In the span of 100 million years of the history of dinosaurs, no trace of progress can be seen in them. Giant long-necked herbivores and massive tyrannosaur-like predators recurred during this interval. Maybe dinosaurs’ brains got a little bigger over time, but there is little evidence for their evolution into geniuses. It is even unlikely that mammals would have banished them. Dinosaurs were one of the dominant species in their environment until the asteroid hit.

However, mammals had different limitations. They never evolved into giant herbivores and carnivores. Rather, they repeatedly evolved with larger brains. Examples of large brains (human brain size or larger) are seen in orcas, sperm whales, baleen whales, elephants, leopards, and monkeys.

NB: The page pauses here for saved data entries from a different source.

(* ===== verification/AddressTheorems.v ===== *)
(** * What addresses guarantee

    The properties of [Address.v], with a concrete instance of every conditional
    one, and the places where the code departs from what it means to do. *)

From S2P Require Import Prelude JsRuntime CborCommon CborReader Codec Credential Address BaseEncodingRef AddressFacts AddressText.

(** C13. Round trip: every well-formed address, of the eleven Shelley and Byron
    types, with slots of any size in pointers, is packed into bytes that unpack
    to the same address. *)
Theorem address_round_trip `{Crc32} {CL : Crc32Laws} a : addressOk a = true ->
  exists l, bytes l /\ toBytes a = Ok (Buffer_to_hex l) /\ fromBytes (Buffer_to_hex l) = Ok a.
Proof. apply addressOk_packs. Qed.

Lemma address_round_trip_witness :
  let a := PointerAddress.fromCredentials 1 (Build_Credential demo_hash 0) {| slot := 2498243; txIndex := 27; certIndex := 300 |} in
  exists l, bytes l /\ @toBytes sum32 a = Ok (Buffer_to_hex l) /\ @fromBytes sum32 (Buffer_to_hex l) = Ok a.
Proof. apply (@address_round_trip sum32 sum32_laws). vm_compute. reflexivity. Defined.

(** C30. Unpacking ends on every blob, and base, enterprise and reward
    addresses have one binary form: what is unpacked is packed to exactly the
    bytes it came from. *)
Theorem address_unpack_exact `{Crc32} hex : zlen (Buffer_from_hex hex) < 2 ^ 53 ->
  fromBytes hex <> OutOfFuel /\
  forall a, fromBytes hex = Ok a -> isBaseType (addressType a) || isEnterpriseType (addressType a) || isRewardType (addressType a) = true ->
    toBytes a = Ok (Buffer_to_hex (Buffer_from_hex hex)).
Proof.
  intros Hz. pose proof (Buffer_from_hex_bytes hex) as Hb. unfold fromBytes. cbv zeta.
  set (l := Buffer_from_hex hex) in *. set (t := Z.shiftr (byte_at l 0) 4).
  assert (Hlift : forall (o : Res (list Z)), o = Ok l -> (x ← o; Ok (HexBlob_fromBytes x)) = Ok (Buffer_to_hex l)) by by intros ? ->.
  destruct (isBaseType t) eqn:E1; [|destruct (isPointerType t) eqn:E2; [|destruct (isEnterpriseType t) eqn:E3;
    [|destruct (isRewardType t) eqn:E4; [|destruct (t =? AddressType.Byron) eqn:E5]]]].
  - split; [by apply base_ends|]. intros a [Et Ha]%base_repacks _; [|done]. unfold toBytes. rewrite Et. fold t. rewrite E1. by apply Hlift.
  - split; [apply pointer_ends|]. intros a Ha%pointer_type. destruct (pointer_only t E2) as [E3 E4]. by rewrite Ha, E1, E3, E4.
  - split; [by apply payment_ends|]. intros a [Et Ha]%payment_repacks _; [|done]. unfold toBytes. rewrite Et. fold t. rewrite E1, E2, E3. by apply Hlift.
  - split; [by apply payment_ends|]. intros a [Et Ha]%payment_repacks _; [|done]. unfold toBytes. rewrite Et. fold t. rewrite E1, E2, E3, E4. by apply Hlift.
  - split; [by apply byron_ends|]. intros a Ha%byron_type. by rewrite Ha, E1, E3, E4.
  - done.
Qed.

Lemma address_unpack_exact_witness :
  let a := RewardAddress.fromCredentials 1 (Build_Credential demo_hash 1) in
  let hex := ("F1" +:+ demo_hash)%string in
  @fromBytes sum32 hex = Ok a /\ @toBytes sum32 a = Ok (Buffer_to_hex (Buffer_from_hex hex)).
Proof.
  intros a hex. assert (E : @fromBytes sum32 hex = Ok a) by (vm_compute; reflexivity). split; [exact E|].
  apply (@address_unpack_exact sum32 hex); [vm_compute; reflexivity|exact E|vm_compute; reflexivity].
Defined.

(** C38. The textual forms: a Shelley address of at most 500 bytes has a bech32
    string that parses to the same address, also when the kind of string is not
    known; a Byron address has a base58 string that parses to the same address.
    Neither kind is written in the other's form. *)
Theorem address_text_round_trip `{Crc32} {CL : Crc32Laws} `{BaseEncoding} {BL : BaseEncodingLaws} a hex :
  addressOk a = true -> toBytes a = Ok hex -> zlen (Buffer_from_hex hex) <= 500 ->
  if addressType a =? AddressType.Byron then
    exists s, toBase58 a = Ok s /\ fromBase58 s = Ok a /\ isValid s = true /\ forall s', toBech32 a <> Ok s'
  else
    exists s, toBech32 a = Ok s /\ fromBech32 s = Ok a /\ isValid s = true /\ fromString s = Some a /\ forall s', toBase58 a <> Ok s'.
Proof.
  intros Ha Eh Hz. destruct (addressOk_packs a Ha) as (l & Hb & El & Ed). rewrite El in Eh. injection Eh as <-.
  rewrite Buffer_hex_roundtrip in Hz by done. destruct (addressType a =? AddressType.Byron) eqn:Et.
  - assert (E58 : fromBase58 (base58_encode l) = Ok a).
    { unfold fromBase58. rewrite base58_round_trip by done. exact Ed. }
    exists (base58_encode l). split_and!; [|done| |].
    + unfold toBase58. rewrite Et, El. cbn [negb mbind outcome_bind]. by rewrite Buffer_hex_roundtrip.
    + unfold isValid, isValidByron. by rewrite E58, Et, orb_true_r.
    + intros s'. unfold toBech32. rewrite El. cbn [mbind outcome_bind]. by rewrite Et.
  - destruct (shelley_text a l Ha El Hb Ed Hz Et) as (s & p & Es & E32 & _). exists s. split_and!; [done..| | |].
    + unfold isValid, isValidBech32. by rewrite E32.
    + unfold fromString, isValidBech32. by rewrite E32.
    + intros s'. unfold toBase58. by rewrite Et.
Qed.

Lemma address_text_round_trip_witness :
  let a := BaseAddress.fromCredentials 0 (Build_Credential demo_hash 1) (Build_Credential demo_hash 0) in
  exists s, @toBech32 sum32 encoding_ref a = Ok s /\ @fromBech32 sum32 encoding_ref s = Ok a /\
    @isValid sum32 encoding_ref s = true /\ @fromString sum32 encoding_ref s = Some a /\
    forall s', @toBase58 sum32 encoding_ref a <> Ok s'.
Proof.
  apply (@address_text_round_trip sum32 sum32_laws encoding_ref encoding_ref_laws
    (BaseAddress.fromCredentials 0 (Build_Credential demo_hash 1) (Build_Credential demo_hash 0)) ("10" +:+ demo_hash +:+ demo_hash)%string);
    [vm_compute; reflexivity|vm_compute; reflexivity|vm_compute; discriminate].
Defined.

(** Addresses made from credentials are well formed, so that key and script
    credentials survive packing: base and reward addresses, enterprise
    addresses, and pointer addresses of key credentials. *)
Theorem fromCredentials_well_formed n payment stake ptr : isNetwork n = true ->
  isHash 56 (hash payment) = true -> isHash 56 (hash stake) = true ->
  (Credential.type payment =? 0) || (Credential.type payment =? 1) = true ->
  (Credential.type stake =? 0) || (Credential.type stake =? 1) = true ->
  pointerOk ptr = true ->
  addressOk (BaseAddress.fromCredentials n payment stake) = true /\
  addressOk (EnterpriseAddress.fromCredentials n payment) = true /\
  addressOk (RewardAddress.fromCredentials n payment) = true /\
  (Credential.type payment = 0 -> addressOk (PointerAddress.fromCredentials n payment ptr) = true).
Proof.
  intros Hn Hp Hs Tp Ts Hptr. apply orb_true_iff in Tp, Ts. destruct payment as [hp tp], stake as [hs ts]. cbn in *.
  destruct Tp as [Tp|Tp], Ts as [Ts|Ts]; apply Z.eqb_eq in Tp, Ts; subst tp ts; unfold addressOk, credentialOk; cbn;
    rewrite ?Hn, ?Hp, ?Hs, ?Hptr; by split_and!.
Qed.

Lemma fromCredentials_well_formed_witness :
  addressOk (BaseAddress.fromCredentials 1 (Build_Credential demo_hash 1) (Build_Credential demo_hash 1)) = true.
Proof.
  apply (fromCredentials_well_formed 1 (Build_Credential demo_hash 1) (Build_Credential demo_hash 1) {| slot := 0; txIndex := 0; certIndex := 0 |});
    vm_compute; reflexivity.
Defined.

(** A pointer address of a script credential cannot be made: [type &= 0b0001]
    turns [PointerKey] into the type of base addresses, so packing it fails on
    the missing stake credential. *)
Theorem pointer_script_address_is_broken `{Crc32} n payment ptr : Credential.type payment = CredentialType.ScriptHash ->
  let a := PointerAddress.fromCredentials n payment ptr in
  addressType a = AddressType.BasePaymentKeyStakeKey /\
  toBytes a = Throw (JsError "TypeError: Cannot read properties of undefined").
Proof. intros Hp a. subst a. unfold PointerAddress.fromCredentials. rewrite Hp. done. Qed.

Lemma pointer_script_address_is_broken_witness :
  @toBytes sum32 (PointerAddress.fromCredentials 1 (Build_Credential demo_hash 1) {| slot := 1; txIndex := 2; certIndex := 3 |}) =
  Throw (JsError "TypeError: Cannot read properties of undefined").
Proof. apply (@pointer_script_address_is_broken sum32). reflexivity. Defined.

(** A Byron address whose network magic is 0 is packed as a mainnet address:
    before packing its network is a testnet, after unpacking it is mainnet. *)
Theorem byron_zero_magic_becomes_mainnet `{Crc32} {CL : Crc32Laws} root path type :
  let attributes m := {| derivationPath := path; magic := m |} in
  let a := ByronAddress.fromCredentials root (attributes (Some 0)) type in
  contentOk {| root := root; attrs := attributes None; byronType := type |} = true ->
  getNetworkId a = Some NetworkId.Testnet /\
  exists hex b, toBytes a = Ok hex /\ fromBytes hex = Ok b /\ getNetworkId b = Some NetworkId.Mainnet.
Proof.
  intros attributes a Hc. split; [done|]. destruct (byron_packs _ Hc) as (l & Hb & El & Ed).
  eexists _, _. split; [exact El|]. split; [exact Ed|done].
Qed.

Lemma byron_zero_magic_becomes_mainnet_witness :
  let a := ByronAddress.fromCredentials demo_hash {| derivationPath := None; magic := Some 0 |} 0 in
  getNetworkId a = Some NetworkId.Testnet /\
  exists hex b, @toBytes sum32 a = Ok hex /\ @fromBytes sum32 hex = Ok b /\ getNetworkId b = Some NetworkId.Mainnet.
Proof. apply (@byron_zero_magic_becomes_mainnet sum32 sum32_laws demo_hash None 0). vm_compute. reflexivity. Defined.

Tamarin, South American monkey
Golden lion tamarin, South American monkey

Today, few descendants of dinosaurs (birds such as crows and parrots) have complex brains. They can use tools, talk, and count; But mammals such as monkeys, elephants, and dolphins evolved with larger brains and more complex behaviors; So can we say that the elimination of dinosaurs ensured the evolution of mammalian intelligence? maybe not

The starting point can determine the ending point, but it cannot guarantee it. Steve Jobs, Bill Gates, and Mark Zuckerberg were all expelled from the university; But not every expulsion from the university leads to this fate. Even if you start at the right point, you need opportunity and luck to continue. The evolutionary history of primates shows that our evolution was not inevitable. African primates evolved in the form of monkeys with big brains in a span of seven million years and ended up with modern humans, But the evolution of primates took a different path in other places.

When monkeys arrived in the Americas about 35 million years ago, they evolved into other monkey species, and primates arrived in North America at least three separate times, 55 million, 50 million, and 20 million years ago. However, they did not become the species that made weapons and smartphones. Rather, they became extinct for reasons we do not know.

Only in Africa did evolution take a unique path. Perhaps something special about the fauna and flora or the geography of Africa caused apes to take a different evolutionary path and become tool-using primates with large bodies and brains. Even with the extinction of the dinosaurs, human evolution required the right combination of opportunity and luck.